Mortgage demand has dropped significantly as a result of these higher mortgage rates. Applications for home purchase loans decreased in mid-December by 16% compared to the previous year. Furthermore, mortgage applications for refinancing have dropped by over 24% within the last month.
These drops in mortgage applications translate into fewer purchases of homes. This is particularly concerning since existing home sales have already been declining over the last several months.
However, despite the decrease in mortgage demand, the real estate industry is still managing to stay afloat. The low supply of homes available for sale and a lack of other competitive mortgage options means that home buyers and potential home buyers are still willing to pay higher prices to secure a home.
For current homeowners, increasing mortgage rates can be beneficial as well.
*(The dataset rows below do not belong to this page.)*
(* ===== verification/Tlv.v ===== *)
(** * Tlv: the errors of apps and the tagged values of Matter

    Models the error type of [crates/sdk/src/lib.rs] and the bounded buffers of
    [plugins/matter/src/lib.rs]: what the codecs of an app return and append to. *)

From Stdlib Require Import ZArith Lia Ascii String.
From S2P Require Import Prelude Text Errors Mutations.
From S2P Require Value.

Local Open Scope Z_scope.

(** [stulp_sdk::Error] *)
Inductive Error : Type :=
| Core (e : Errors.Error)
| Invalid (s : string)
| Remote (s : string)
| Transport (s : string)
| Cancelled
| Timeout.

#[export] Instance Error_eq_dec : EqDecision Error.
Proof. solve_decision. Defined.

(** [stulp_sdk::Result] *)
Abbreviation Result := (result Error).

(** [From<stulp_core::Error>], applied by [?] *)
Definition from_core {A} (r : Errors.Result A) : Result A :=
  match r with Ok a => Ok a | Err e => Err (Core e) end.

(** [Display] *)
Definition error_text (e : Error) : string :=
  match e with
  | Core e => Mutations.error_text e
  | Invalid s | Transport s | Remote s => s
  | Cancelled => "Opdracht geannuleerd."
  | Timeout => "operation timed out"
  end.

(** ** Buffers of at most 65535 bytes *)

Definition MAX : Z := 65535.

Definition append (out bytes : list Z) : Result (list Z) :=
  if saturating_sub MAX (Z.of_nat (length out)) <? Z.of_nat (length bytes)
  then Err (Invalid "Matter buffer exceeds 65535 bytes")
  else Ok (out ++ bytes).

Definition copy (bytes : list Z) : Result (list Z) := append [] bytes.

Lemma append_Ok out bytes l :
  append out bytes = Ok l -> l = out ++ bytes /\ (Z.of_nat (length bytes) = 0 \/ Z.of_nat (length l) <= MAX).
Proof.
  unfold append, saturating_sub. destruct (Z.ltb_spec (Z.max 0 (MAX - Z.of_nat (length out))) (Z.of_nat (length bytes)));
    [done|]. intros [= <-]. rewrite length_app. split; [done|lia].
Qed.

Lemma append_fits out bytes :
  Z.of_nat (length (out ++ bytes)) <= MAX -> append out bytes = Ok (out ++ bytes).
Proof.
  rewrite length_app. intros H. unfold append, saturating_sub.
  destruct (Z.ltb_spec (Z.max 0 (MAX - Z.of_nat (length out))) (Z.of_nat (length bytes))); [lia|done].
Qed.

Lemma copy_Ok bytes l : copy bytes = Ok l -> l = bytes.
Proof. unfold copy. intros [-> _]%append_Ok. done. Qed.

Lemma copy_fits bytes : Z.of_nat (length bytes) <= MAX -> copy bytes = Ok bytes.
Proof. apply (append_fits []). Qed.

(** * Tlv: the tagged values of Matter

    Models [plugins/matter/src/tlv.rs]: the bounded writer, the streaming reader, and the
    trees of messages and certificates.  A float is its bit pattern, and so is an [f32]. *)

Definition MAX_DEPTH : Z := 32.

Inductive Tag : Type :=
| Anonymous
| Context (n : Z)
| Common (n : Z)
| Implicit (n : Z)
| FullTag (vendor profile n : Z).

#[export] Instance Tag_eq_dec : EqDecision Tag.
Proof. solve_decision. Defined.

Inductive Value : Type :=
| Int (n : Z)
| Uint (n : Z)
| VBool (b : bool)
| Float (bits : Z)
| VString (s : string)
| Bytes (b : list Z)
| VNull
| Structure
| VArray
| VList
| End.

Record Element : Type := mk_element { e_tag : Tag; e_value : Value }.

(** ** The writer *)

Record Writer : Type := mk_writer { w_bytes : list Z; w_depth : Z }.
Definition Writer_default : Writer := mk_writer [] 0.

(** The number of bytes is [2 ^ width n]. *)
Definition width (n : Z) : Z :=
  if n <=? 255 then 0 else if n <=? 65535 then 1 else if n <=? U32_MAX then 2 else 3.

Definition put (w : Writer) (b : list Z) : Result Writer :=
  bytes ← append (w_bytes w) b; Ok (mk_writer bytes (w_depth w)).

Definition tag_number (w : Writer) (n : Z) : Result Writer :=
  put w (take (if 65535 <? n then 4%nat else 2%nat) (le_bytes 4 n)).

Definition control (tag : Tag) (kind : Z) (w : Writer) : Result Writer :=
  match tag with
  | Anonymous => put w [kind]
  | Context n => put w [Z.lor 32 kind; n]
  | Common n => w ← put w [Z.lor (Z.lor 64 (if 65535 <? n then 32 else 0)) kind]; tag_number w n
  | Implicit n => w ← put w [Z.lor (Z.lor 128 (if 65535 <? n then 32 else 0)) kind]; tag_number w n
  | FullTag v p n =>
      w ← put w [Z.lor (if 65535 <? n then 224 else 192) kind];
      w ← put w (le_bytes 2 v);
      w ← put w (le_bytes 2 p);
      tag_number w n
  end.

Definition uint_width (tag : Tag) (n : Z) (bytes : nat) (w : Writer) : Result Writer :=
  k ← match bytes with
      | 1%nat => Ok 0 | 2%nat => Ok 1 | 4%nat => Ok 2 | 8%nat => Ok 3
      | _ => Err (Invalid "invalid TLV integer width")
      end;
  if (bytes <? 8)%nat && (Z.shiftl 1 (Z.of_nat bytes * 8) <=? n)
  then Err (Invalid "TLV integer does not fit width")
  else w ← control tag (4 + k) w; put w (take bytes (le_bytes 8 n)).

Definition uint (tag : Tag) (n : Z) (w : Writer) : Result Writer :=
  uint_width tag n (Z.to_nat (Z.shiftl 1 (width n))) w.

(** [iN::try_from(n).is_ok()] *)
Definition fits (bits n : Z) : bool := (- 2 ^ (bits - 1) <=? n) && (n <? 2 ^ (bits - 1)).
Definition int_width (n : Z) : Z := if fits 8 n then 0 else if fits 16 n then 1 else if fits 32 n then 2 else 3.

Definition int (tag : Tag) (n : Z) (w : Writer) : Result Writer :=
  w ← control tag (int_width n) w;
  put w (take (Z.to_nat (Z.shiftl 1 (int_width n))) (le_bytes 8 n)).

Definition boolean (tag : Tag) (n : bool) (w : Writer) : Result Writer := control tag (if n then 9 else 8) w.
Definition float32 (tag : Tag) (bits : Z) (w : Writer) : Result Writer :=
  w ← control tag 10 w; put w (le_bytes 4 bits).
Definition float64 (tag : Tag) (bits : Z) (w : Writer) : Result Writer :=
  w ← control tag 11 w; put w (le_bytes 8 bits).

Definition data (tag : Tag) (kind : Z) (b : list Z) (w : Writer) : Result Writer :=
  let k := width (Z.of_nat (length b)) in
  w ← control tag (kind + k) w;
  w ← put w (take (Z.to_nat (Z.shiftl 1 k)) (le_bytes 8 (Z.of_nat (length b))));
  put w b.

Definition string_ (tag : Tag) (s : string) (w : Writer) : Result Writer := data tag 12 (as_bytes s) w.
Definition bytes (tag : Tag) (b : list Z) (w : Writer) : Result Writer := data tag 16 b w.
Definition null (tag : Tag) (w : Writer) : Result Writer := control tag 20 w.

Definition start (tag : Tag) (kind : Value) (w : Writer) : Result Writer :=
  code ← match kind with
         | Structure => Ok 21 | VArray => Ok 22 | VList => Ok 23
         | _ => Err (Invalid "not a TLV container")
         end;
  if MAX_DEPTH <=? w_depth w then Err (Invalid "TLV nesting exceeds 32")
  else w ← control tag code w; Ok (mk_writer (w_bytes w) (w_depth w + 1)).

Definition end_ (w : Writer) : Result Writer :=
  if w_depth w =? 0 then Err (Invalid "TLV end without container")
  else w ← put w [24]; Ok (mk_writer (w_bytes w) (w_depth w - 1)).

Definition finish (w : Writer) : Result (list Z) :=
  if negb (w_depth w =? 0) then Err (Invalid "TLV has unterminated containers") else Ok (w_bytes w).

(** ** The reader *)

Record Reader : Type := mk_reader { r_data : list Z; r_at : nat; r_depth : Z }.

Definition Reader_new (data : list Z) : Result Reader :=
  if MAX <? Z.of_nat (length data) then Err (Invalid "TLV input exceeds 65535 bytes")
  else Ok (mk_reader data 0 0).

(** A step of the reader. *)
Definition R (A : Type) : Type := Reader -> Result (A * Reader).

Definition take_ (n : Z) : R (list Z) := fun r =>
  end_ ← ok_or (checked_add (Z.of_nat (r_at r)) n) (Invalid "TLV length overflow");
  b ← ok_or (slice (r_data r) (r_at r) (Z.to_nat end_)) (Invalid "truncated TLV element");
  Ok (b, mk_reader (r_data r) (Z.to_nat end_) (r_depth r)).

(** Every width the reader asks for is at most eight. *)
Definition le (n : Z) : R Z := fun r =>
  if 8 <? n then Err (Invalid "TLV width") else '(b, r) ← take_ n r; Ok (le_val b, r).

Definition read_tag (form : Z) : R Tag := fun r =>
  match form with
  | 0 => Ok (Anonymous, r)
  | 1 => '(n, r) ← le 1 r; Ok (Context n, r)
  | 2 => '(n, r) ← le 2 r; Ok (Common n, r)
  | 3 => '(n, r) ← le 4 r; Ok (Common n, r)
  | 4 => '(n, r) ← le 2 r; Ok (Implicit n, r)
  | 5 => '(n, r) ← le 4 r; Ok (Implicit n, r)
  | 6 => '(v, r) ← le 2 r; '(p, r) ← le 2 r; '(n, r) ← le 2 r; Ok (FullTag v p n, r)
  | _ => '(v, r) ← le 2 r; '(p, r) ← le 2 r; '(n, r) ← le 4 r; Ok (FullTag v p n, r)
  end.

(** [v as iN as i64] *)
Definition signed (bits v : Z) : Z := if v <? 2 ^ (bits - 1) then v else v - 2 ^ bits.

(** [f64::from(f32::from_bits(b))], on bit patterns; a NaN becomes quiet. *)
Definition widen (b : Z) : Z :=
  let sign := Z.shiftl (Z.shiftr b 31) 63 in
  let exp := Z.land (Z.shiftr b 23) 255 in
  let man := Z.land b 8388607 in
  if exp =? 255 then
    sign + Z.shiftl 2047 52 + (if man =? 0 then 0 else Z.lor (Z.shiftl 1 51) (Z.shiftl man 29))
  else if exp =? 0 then
    if man =? 0 then sign
    else let k := Z.log2 man in sign + Z.shiftl (k - 149 + 1023) 52 + Z.shiftl (man - 2 ^ k) (52 - k)
  else sign + Z.shiftl (exp - 127 + 1023) 52 + Z.shiftl man 29.

Definition set_depth (r : Reader) (d : Z) : Reader := mk_reader (r_data r) (r_at r) d.

Definition read_value (tag : Tag) (kind : Z) : R Value := fun r =>
  if kind <=? 3 then
    let w := Z.shiftl 1 kind in '(v, r) ← le w r; Ok (Int (signed (8 * w) v), r)
  else if kind <=? 7 then '(v, r) ← le (Z.shiftl 1 (kind - 4)) r; Ok (Uint v, r)
  else if kind =? 8 then Ok (VBool false, r)
  else if kind =? 9 then Ok (VBool true, r)
  else if kind =? 10 then '(v, r) ← le 4 r; Ok (Float (widen v), r)
  else if kind =? 11 then '(v, r) ← le 8 r; Ok (Float v, r)
  else if kind <=? 19 then
    '(n, r) ← le (Z.shiftl 1 (Z.land kind 3)) r;
    '(b, r) ← take_ n r;
    if kind <? 16 then
      if is_ok (from_utf8 b) then Ok (VString (of_bytes b), r) else Err (Invalid "TLV string is not UTF-8")
    else Ok (Bytes b, r)
  else if kind =? 20 then Ok (VNull, r)
  else if kind <=? 23 then
    if MAX_DEPTH <=? r_depth r then Err (Invalid "TLV nesting exceeds 32")
    else Ok (if kind =? 21 then Structure else if kind =? 22 then VArray else VList,
             set_depth r (r_depth r + 1))
  else if kind =? 24 then
    if (r_depth r =? 0) || negb (bool_decide (tag = Anonymous)) then Err (Invalid "invalid TLV container end")
    else Ok (End, set_depth r (r_depth r - 1))
  else Err (Invalid "reserved TLV type").

(** [Reader::next] *)
Definition next : R (option Element) := fun r =>
  if (r_at r =? length (r_data r))%nat then
    if negb (r_depth r =? 0) then Err (Invalid "unterminated TLV container") else Ok (None, r)
  else
    '(c, r) ← le 1 r;
    '(tag, r) ← read_tag (Z.shiftr c 5) r;
    '(value, r) ← read_value tag (Z.land c 31) r;
    Ok (Some (mk_element tag value), r).

(** ** Trees *)

Inductive Node : Type := mk_node (element : Element) (children : list Node).

Definition element (n : Node) : Element := match n with mk_node e _ => e end.
Definition children (n : Node) : list Node := match n with mk_node _ c => c end.
Definition n_tag (n : Node) : Tag := e_tag (element n).
Definition n_value (n : Node) : Value := e_value (element n).

Definition is_container (v : Value) : bool :=
  match v with Structure | VArray | VList => true | _ => false end.
Definition is_end (v : Value) : bool := match v with End => true | _ => false end.
Definition is_structure (v : Value) : bool := match v with Structure => true | _ => false end.

Definition has_tag (t : Tag) (l : list Node) : bool := existsb (fun n => bool_decide (n_tag n = t)) l.

(** An answer, or [None] when the fuel was not enough; see [parse_answers]. *)
Definition Answer (A : Type) : Type := option (Result A).
Definition answer_bind {A B} (a : Answer A) (f : A -> Answer B) : Answer B :=
  match a with None => None | Some (Err e) => Some (Err e) | Some (Ok a) => f a end.
Definition lift {A} (r : Result A) : Answer A := Some r.

(** [Node::read], with the loop over the children of a container. *)
Fixpoint read (fuel : nat) (e : Element) (count : Z) (r : Reader) : Answer (Node * Z * Reader) :=
  match fuel with
  | O => None
  | S fuel =>
      if 4096 <? count + 1 then lift (Err (Invalid "too many TLV elements"))
      else if is_container (e_value e) then
        answer_bind (read_children fuel e [] (count + 1) r) (fun '(kids, count, r) =>
          lift (Ok (mk_node e kids, count, r)))
      else lift (Ok (mk_node e [], count + 1, r))
  end
with read_children (fuel : nat) (e : Element) (kids : list Node) (count : Z) (r : Reader)
  : Answer (list Node * Z * Reader) :=
  match fuel with
  | O => None
  | S fuel =>
      answer_bind (lift (next r)) (fun '(o, r) =>
        match o with
        | None => lift (Err (Invalid "unterminated TLV tree"))
        | Some c =>
            if is_end (e_value c) then lift (Ok (kids, count, r))
            else if is_structure (e_value e) && has_tag (e_tag c) kids
            then lift (Err (Invalid "duplicate TLV structure tag"))
            else
              answer_bind (read fuel c count r) (fun '(child, count, r) =>
                answer_bind (lift (from_core (Value.push kids child 4096))) (fun kids =>
                  read_children fuel e kids count r))
        end)
  end.

(** Every element takes two calls and at least a byte. *)
Definition read_fuel (data : list Z) : nat := 2 * length data + 2.

Definition parse (data : list Z) : Answer Node :=
  answer_bind (lift (Reader_new data)) (fun r =>
    answer_bind (lift (next r)) (fun '(o, r) =>
      match o with
      | None => lift (Err (Invalid "empty TLV"))
      | Some e =>
          answer_bind (read (read_fuel data) e 0 r) (fun '(n, _, r) =>
            answer_bind (lift (next r)) (fun '(o, _) =>
              match o with
              | Some _ => lift (Err (Invalid "multiple TLV roots"))
              | None => lift (Ok n)
              end))
      end)).

Definition get (n : Node) (tag : Z) : option Node :=
  List.find (fun c => bool_decide (n_tag c = Context tag)) (children n).

Definition uint_field (n : Node) (tag : Z) : Result Z :=
  match n_value <$> get n tag with
  | Some (Uint v) => Ok v
  | _ => Err (Invalid "missing unsigned TLV field")
  end.

Definition bytes_field (n : Node) (tag : Z) : Result (list Z) :=
  match n_value <$> get n tag with
  | Some (Bytes b) => Ok b
  | _ => Err (Invalid "missing TLV bytes field")
  end.

(** [Node::take]: the field, and the node without it. *)
Fixpoint remove_first (p : Node -> bool) (l : list Node) : option (Node * list Node) :=
  match l with
  | [] => None
  | c :: l => if p c then Some (c, l) else '(x, l) ← remove_first p l; Some (x, c :: l)
  end.

Definition take_field (n : Node) (tag : Z) : option (Node * Node) :=
  '(c, rest) ← remove_first (fun c => bool_decide (n_tag c = Context tag)) (children n);
  Some (c, mk_node (element n) rest).

(** [Writer::node] *)
Fixpoint node (n : Node) (tag : Tag) (w : Writer) {struct n} : Result Writer :=
  match n with
  | mk_node (mk_element _ v) kids =>
      match v with
      | Int z => int tag z w
      | Uint z => uint tag z w
      | VBool b => boolean tag b w
      | Float b => float64 tag b w
      | VString s => string_ tag s w
      | Bytes b => bytes tag b w
      | VNull => null tag w
      | Structure | VArray | VList =>
          w ← start tag v w;
          w ← (fix go (l : list Node) (w : Writer) : Result Writer :=
                 match l with
                 | [] => Ok w
                 | c :: l => w ← node c (n_tag c) w; go l w
                 end) kids w;
          end_ w
      | End => Err (Invalid "cannot write standalone TLV end")
      end
  end.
This increase leads to higher yields on mortgage bonds, a common investment for many people. Many investors have seen their returns increase due to these higher rates.
In the long-term, increased rates may start to cause further decline in mortgage demand. As rates stay at their highest levels in nearly 23 years, it will become less attractive for people to take out mortgages. This could lead to an eventual decrease in home prices and an overall weakened housing market.
Ultimately, it’s clear that the recent surge in mortgage rates is having an effect on the demand for these mortgages. This could potentially lead to further weakening in the housing market over time. It remains to be seen how long the effects will last or how far they will extend, but what’s certain is that mortgage rates at their highest levels in over two decades is causing a noticeable decline in mortgage demand.